In the meanwhilei will continue to look for any weird spending or phone numbers.


----------



## Shaggy (Jul 17, 2011)

I highly recommend you place a.VAR where she sits to talk with him and then go run dome errands so she knows you are out for while. Rinse repeat.

She is. Acting like a woman who is worried her hubby is asking too many questions after her handholding.
_Posted via Mobile Device_


----------



## HurtinginTN (Feb 22, 2011)

crossbar said:


> Oh, and another thing. If you do find something, NEVER REVEAL YOUR SOURCES!!!!



:iagree: I made that mistake.


----------



## the guy (Aug 3, 2010)

All right Shaggy, its about time some suggested the VAR=voice activated recorder.

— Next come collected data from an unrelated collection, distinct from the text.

(* ===== verification/FsFile.v ===== *)
(** kernel/fs.c: the contents of a file.

    [slot] is the abstract block map of an inode: block [k] of the file for
    [k < 268], the indirect block itself for [k = 268].  [file_inv] says that
    the blocks of a file are distinct, allocated data blocks.  [bmap] is shown
    to return the block of the map, adding a fresh zeroed block where there was
    none; [readi] returns the bytes of the file, and [writei] replaces them. *)

From stdpp Require Import base tactics list numbers strings gmap functions sets.
From S2P Require Import Prelude Param Bytes Spinlock Sleeplock BufSpec TxSpec UserSpec Fs FsWp Log FsDemo FsAlloc FsInode.
From Stdlib Require Import ZArith Lia.

Open Scope kernel_scope.

(** * The block map of a file *)

Definition slot (D : Z → list Z) (l : list Z) (k : Z) : Z :=
  if k <? 12 then znth 0 l k
  else if k =? 268 then znth 0 l 12
  else if znth 0 l 12 =? 0 then 0
  else ind_get (D (znth 0 l 12)) (k - 12).

Lemma ind_get_set d i j v :
  wf_block d → 0 ≤ i < 256 → 0 ≤ j < 256 → 0 ≤ v < 4294967296 →
  ind_get (ind_set d i v) j = if decide (j = i) then v else ind_get d j.
Proof.
  intros [Hl _] Hi Hj Hv. unfold ind_get, ind_set. case_decide as E.
  - subst j. rewrite blk_load_store_eq by lia. by apply Z.mod_small.
  - apply blk_load_store_ne; lia.
Qed.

Stash it in her car and any were else she spends time around the house. Were does she go when she wants to talk in private?


----------



## HurtinginTN (Feb 22, 2011)

2xloser said:


> this raises another separate good point to remember: if I had it all to do over again, one thing I would change is to work much, much harder at controlling my anger in the many, many long and emotional discussions I had. Not because I shouldn't be angry, but my outbursts (there were so many, so heated) never once helped me to get answers or responses I wanted.



:iagree:


----------



## Chaparral (Jul 17, 2011)

Pit-of-my-stomach said:


> _*Occam's razor.*_
> 
> Below are compiled statistics on infidelity and marriage:
> 
> ...




Supposedly infidelity has tripled since 1997. Coinciding with the growth of the internet, Facebook, and cell phones?


----------



## Chaparral (Jul 17, 2011)

the guy said:


> All right Shaggy, its about time some suggested the VAR=voice activated recorder.
> 
> Stash it in her car and any were else she spends time around the house. Were does she go when she wants to talk in private?


VAR has been mentioned several times and OP has not acknowledged. Is he familiar with cheap voice activated recorders?

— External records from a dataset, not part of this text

(* ===== verification/Mkfs.v ===== *)
(** mkfs/mkfs.c: the program that builds the first file system.

    The image is a file of blocks: [img] are the blocks, [nimg] how many there
    are.  A [die] or a failed [assert] is the [Panic] of the monad.  The host is
    taken to be little-endian, as the machine is; its files are given by the
    results of the reads: any non-empty pieces of at most a block.

    [MkfsSpec] shows what the kernel finds in the image. *)

From stdpp Require Import base tactics list numbers strings gmap functions.
From S2P Require Import Prelude Param Bytes CString Fs.
From Stdlib Require Import ZArith Lia.

Open Scope kernel_scope.

Definition NINODES : Z := 200.
Definition nbitmap : Z := FSSIZE / BPB + 1.
Definition ninodeblocks : Z := NINODES / IPB + 1.
(** Header followed by LOGBLOCKS data blocks. *)
Definition nlog : Z := LOGBLOCKS + 1.
Definition nmeta : Z := 2 + nlog + ninodeblocks + nbitmap.
Definition nblocks : Z := FSSIZE - nmeta.

(** The image and the counters. *)
Record mkfs := mkmkfs { img : Z → list Z; nimg : Z; freeinode : Z; freeblock : Z }.

Definition set_img (d : Z → list Z) (n : Z) (s : mkfs) : mkfs := mkmkfs d n (freeinode s) (freeblock s).
Definition set_freeinode (i : Z) (s : mkfs) : mkfs := mkmkfs (img s) (nimg s) i (freeblock s).
Definition set_freeblock (b : Z) (s : mkfs) : mkfs := mkmkfs (img s) (nimg s) (freeinode s) b.

(** "convert to riscv byte order" *)
Definition xshort (x : Z) : Z := Bytes.le_dec [u8 x; u8 (Z.shiftr x 8)].
Definition xint (x : Z) : Z := Bytes.le_dec [u8 x; u8 (Z.shiftr x 8); u8 (Z.shiftr x 16); u8 (Z.shiftr x 24)].

Definition mk_sb : superblock :=
  mksb FSMAGIC (xint FSSIZE) (xint nblocks) (xint NINODES) (xint nlog) (xint 2) (xint (2 + nlog)) (xint (2 + nlog + ninodeblocks)).

(** [memmove(buf, &sb, sizeof(sb))] *)
Definition put_sb (d : list Z) (b : superblock) : list Z :=
  let d := blk_store 4 d 0 (sb_magic b) in
  let d := blk_store 4 d 4 (sb_size b) in
  let d := blk_store 4 d 8 (sb_nblocks b) in
  let d := blk_store 4 d 12 (sb_ninodes b) in
  let d := blk_store 4 d 16 (sb_nlog b) in
  let d := blk_store 4 d 20 (sb_logstart b) in
  let d := blk_store 4 d 24 (sb_inodestart b) in
  blk_store 4 d 28 (sb_bmapstart b).

Definition zeroes : list Z := replicate 1024 0.

(** The block at [lseek(fsfd, sec * BSIZE, 0)]. *)
Definition sector (sec : Z) : Z := u32 (sec * BSIZE) / BSIZE.

(** A write past the end makes the image longer. *)
Definition wsect (sec : Z) (buf : list Z) : M mkfs unit :=
  modify (λ s, set_img (<[sector sec := buf]> (img s)) (Z.max (nimg s) (sector sec + 1)) s).

Definition rsect (sec : Z) : M mkfs (list Z) :=
  s <- get ;;
  if sector sec <? nimg s then ret (img s (sector sec)) else panic "read".

Definition winode (inum : Z) (ip : dinode) : M mkfs unit :=
  let bn := IBLOCK inum mk_sb in
  buf <- rsect bn ;;
  wsect bn (put_dinode buf (dinode_off inum) ip).

Definition rinode (inum : Z) : M mkfs dinode :=
  let bn := IBLOCK inum mk_sb in
  buf <- rsect bn ;;
  ret (get_dinode buf (dinode_off inum)).

Definition mk_ialloc (type : Z) : M mkfs Z :=
  s <- get ;;
  let inum := freeinode s in
  modify (set_freeinode (u32 (inum + 1))) ;;
  winode inum (mkdinode (s16 (xshort type)) 0 0 (s16 (xshort 1)) (xint 0) (replicate 13 0)) ;;
  ret inum.

(** [for(i = 0; i < used; i++) buf[i/8] = buf[i/8] | (0x1 << (i%8))] *)
Fixpoint mark_loop (n : nat) (i : Z) (buf : list Z) : list Z :=
  match n with
  | O => buf
  | S n' => mark_loop n' (i + 1) (zset buf (i / 8) (u8 (Z.lor (znth 0 buf (i / 8)) (Z.shiftl 1 (i mod 8)))))
  end.

Definition mk_balloc (used : Z) : M mkfs unit :=
  if negb (used <? BPB) then panic "assert"
  else wsect (sb_bmapstart mk_sb) (mark_loop (Z.to_nat used) 0 zeroes).

(** [freeblock++] *)
Definition take_block : M mkfs Z :=
  s <- get ;;
  modify (set_freeblock (u32 (freeblock s + 1))) ;;
  ret (freeblock s).

Definition set_addr (i v : Z) (x : dinode) : dinode :=
  mkdinode (di_type x) (di_major x) (di_minor x) (di_nlink x) (di_size x) (zset (di_addrs x) i v).
Definition set_size (v : Z) (x : dinode) : dinode :=
  mkdinode (di_type x) (di_major x) (di_minor x) (di_nlink x) v (di_addrs x).

(** The block [x] for block [fbn] of the file, allocated if there is none. *)
Definition file_block (din : dinode) (fbn : Z) : M mkfs (dinode * Z) :=
  if fbn <? NDIRECT then
    din <- (if xint (znth 0 (di_addrs din) fbn) =? 0 then b <- take_block ;; ret (set_addr fbn (xint b) din) else ret din) ;;
    ret (din, xint (znth 0 (di_addrs din) fbn))
  else
    din <- (if xint (znth 0 (di_addrs din) NDIRECT) =? 0 then b <- take_block ;; ret (set_addr NDIRECT (xint b) din) else ret din) ;;
    indirect <- rsect (xint (znth 0 (di_addrs din) NDIRECT)) ;;
    indirect <- (if ind_get indirect (fbn - NDIRECT) =? 0
                 then
                   b <- take_block ;;
                   let indirect := ind_set indirect (fbn - NDIRECT) (xint b) in
                   wsect (xint (znth 0 (di_addrs din) NDIRECT)) indirect ;;
                   ret indirect
                 else ret indirect) ;;
    ret (din, xint (ind_get indirect (fbn - NDIRECT))).

(** The loop of [iappend]; [p] are the [n] bytes that are left. *)
Fixpoint iappend_loop (fuel : nat) (din : dinode) (off : Z) (p : list Z) : M mkfs (dinode * Z) :=
  if len p =? 0 then ret (din, off)
  else
    match fuel with
    | O => λ _, OutOfFuel
    | S fuel' =>
        let fbn := off / BSIZE in
        if negb (fbn <? MAXFILE) then panic "assert"
        else
          ' (din, x) <- file_block din fbn ;;
          let n1 := Z.min (len p) ((fbn + 1) * BSIZE - off) in
          buf <- rsect x ;;
          wsect x (blk_write buf (Z.to_nat (off - fbn * BSIZE)) (take (Z.to_nat n1) p)) ;;
          iappend_loop fuel' din (off + n1) (drop (Z.to_nat n1) p)
    end.

(** Every turn writes a byte. *)
Definition iappend (inum : Z) (p : list Z) : M mkfs unit :=
  din <- rinode inum ;;
  ' (din, off) <- iappend_loop (length p) din (xint (di_size din)) p ;;
  winode inum (set_size (xint off) din).

(** [struct dirent]; the name is cut at, or filled up to, [DIRSIZ]. *)
Definition dirent_of (inum : Z) (name : list Z) : list Z :=
  le_enc 2 (xshort inum) ++ take 14 (name ++ replicate 14 0).

(** The name without "user/" and a leading underscore; [None]: a slash is left. *)
Definition no_user (name : list Z) : list Z :=
  if decide (take 5 name = [117; 115; 101; 114; 47]) then drop 5 name else name.

Definition no_underscore (name : list Z) : list Z :=
  match name with c :: rest => if c =? 95 then rest else name | [] => [] end.

(** A file to copy: its path, and what the reads return, if it can be opened. *)
Definition hostfile : Type := list Z * option (list (list Z)).

Fixpoint copy_in (inum : Z) (pieces : list (list Z)) : M mkfs unit :=
  match pieces with
  | [] => ret tt
  | p :: rest => iappend inum p ;; copy_in inum rest
  end.

Definition add_file (rootino : Z) (shortname : list Z) (pieces : list (list Z)) : M mkfs unit :=
  inum <- mk_ialloc T_FILE ;;
  iappend rootino (dirent_of inum shortname) ;;
  copy_in inum pieces.

Fixpoint add_files (rootino : Z) (files : list hostfile) : M mkfs unit :=
  match files with
  | [] => ret tt
  | (path, contents) :: rest =>
      let shortname := no_user path in
      if bool_decide (47 ∈ shortname) then panic "assert"
      else
        match contents with
        | None => panic "open"
        | Some pieces =>
            let shortname := no_underscore shortname in
            if negb (len shortname <=? DIRSIZ) then panic "assert"
            else
              add_file rootino shortname pieces ;;
              add_files rootino rest
        end
  end.

(** [for(i = 0; i < FSSIZE; i++) wsect(i, zeroes)] *)
Fixpoint zero_loop (n : nat) (i : Z) : M mkfs unit :=
  match n with
  | O => ret tt
  | S n' => wsect i zeroes ;; zero_loop n' (i + 1)
  end.

(** "fix size of root inode dir" *)
Definition fix_root (rootino : Z) : M mkfs unit :=
  din <- rinode rootino ;;
  let off := xint (di_size din) in
  let off := u32 ((off / BSIZE + 1) * BSIZE) in
  winode rootino (set_size (xint off) din).

(** The image has just been opened and cut to nothing. *)
Definition mkfs0 : mkfs := mkmkfs (λ _, zeroes) 0 1 0.

(** The root directory with "." and "..". *)
Definition make_root : M mkfs Z :=
  rootino <- mk_ialloc T_DIR ;;
  (if negb (rootino =? ROOTINO) then panic "assert" else ret tt) ;;
  iappend rootino (dirent_of rootino [46]) ;;
  iappend rootino (dirent_of rootino [46; 46]) ;;
  ret rootino.

Definition build (files : list hostfile) : M mkfs unit :=
  modify (set_freeblock nmeta) ;;
  zero_loop (Z.to_nat FSSIZE) 0 ;;
  wsect 1 (put_sb zeroes mk_sb) ;;
  rootino <- make_root ;;
  add_files rootino files ;;
  fix_root rootino ;;
  s <- get ;;
  mk_balloc (freeblock s).

(** [image]: whether the image can be opened; [None] when there is no argument. *)
Definition mkfs_main (image : option bool) (files : list hostfile) : M mkfs unit :=
  match image with
  | None => panic "usage"
  | Some false => panic "open"
  | Some true => build files
  end.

Re leaving 1 hour early to go to work. Cheaters use parking lot of factory we contract with as early as 5o am. Use parking lot at night too.

Does she let you see her cell phone? Passwords?

Has marriage counseling been brought up? Make a list of things from this thread and bring them up at counseling and then state thats why I believe she has been cheating.


----------



## Shamwow (Aug 15, 2011)

toomuchofacutie said:


> She's NOT cheating on you!!!
> I woman with 3 kids simply doesn't have time for that. You guys have financial problems, so she probably has to work long hours, too.
> I know it's easy to just assume that your wife is having an affair. IT WOULD FIX ALL YOUR PROBLEMS, right?! To just blame her for everything... like nothing else matters.
> So she forgets to wear a ring outside, so what? She has a 2 year old, and she probably needs to wash her hands quite often. Fingers get itchy, women sometimes even get a rash because of that damn ring, I know, I do. To deal with it, I have to keep the ring in my pocket whole day... and sometimes, I just leave it there.
> ...


Troll, anyone?

If not - Ummm...guessing she wore her ring for years prior without it being such a "nuisance in the yard". My STBX wore hers for 6 1/2 years straight, only taking it off for a few minutes to have it cleaned at the jeweler every six months...I was usually there when she did that.

Then one day things felt different between us...for a while. I suspected something was up. Had reason to be suspicious of a certain other man. Started poking around for evidence. One day she took her ring off and I noticed. She left it on her desk in plain view. As she later claimed, she had a "skin treatment scheduled", so had to take it off. But it stayed off even after I mentioned it, she even left town for a work trip without it. When asked why, she merely deflected and ignored (just like OP's wife)....and never put it back on.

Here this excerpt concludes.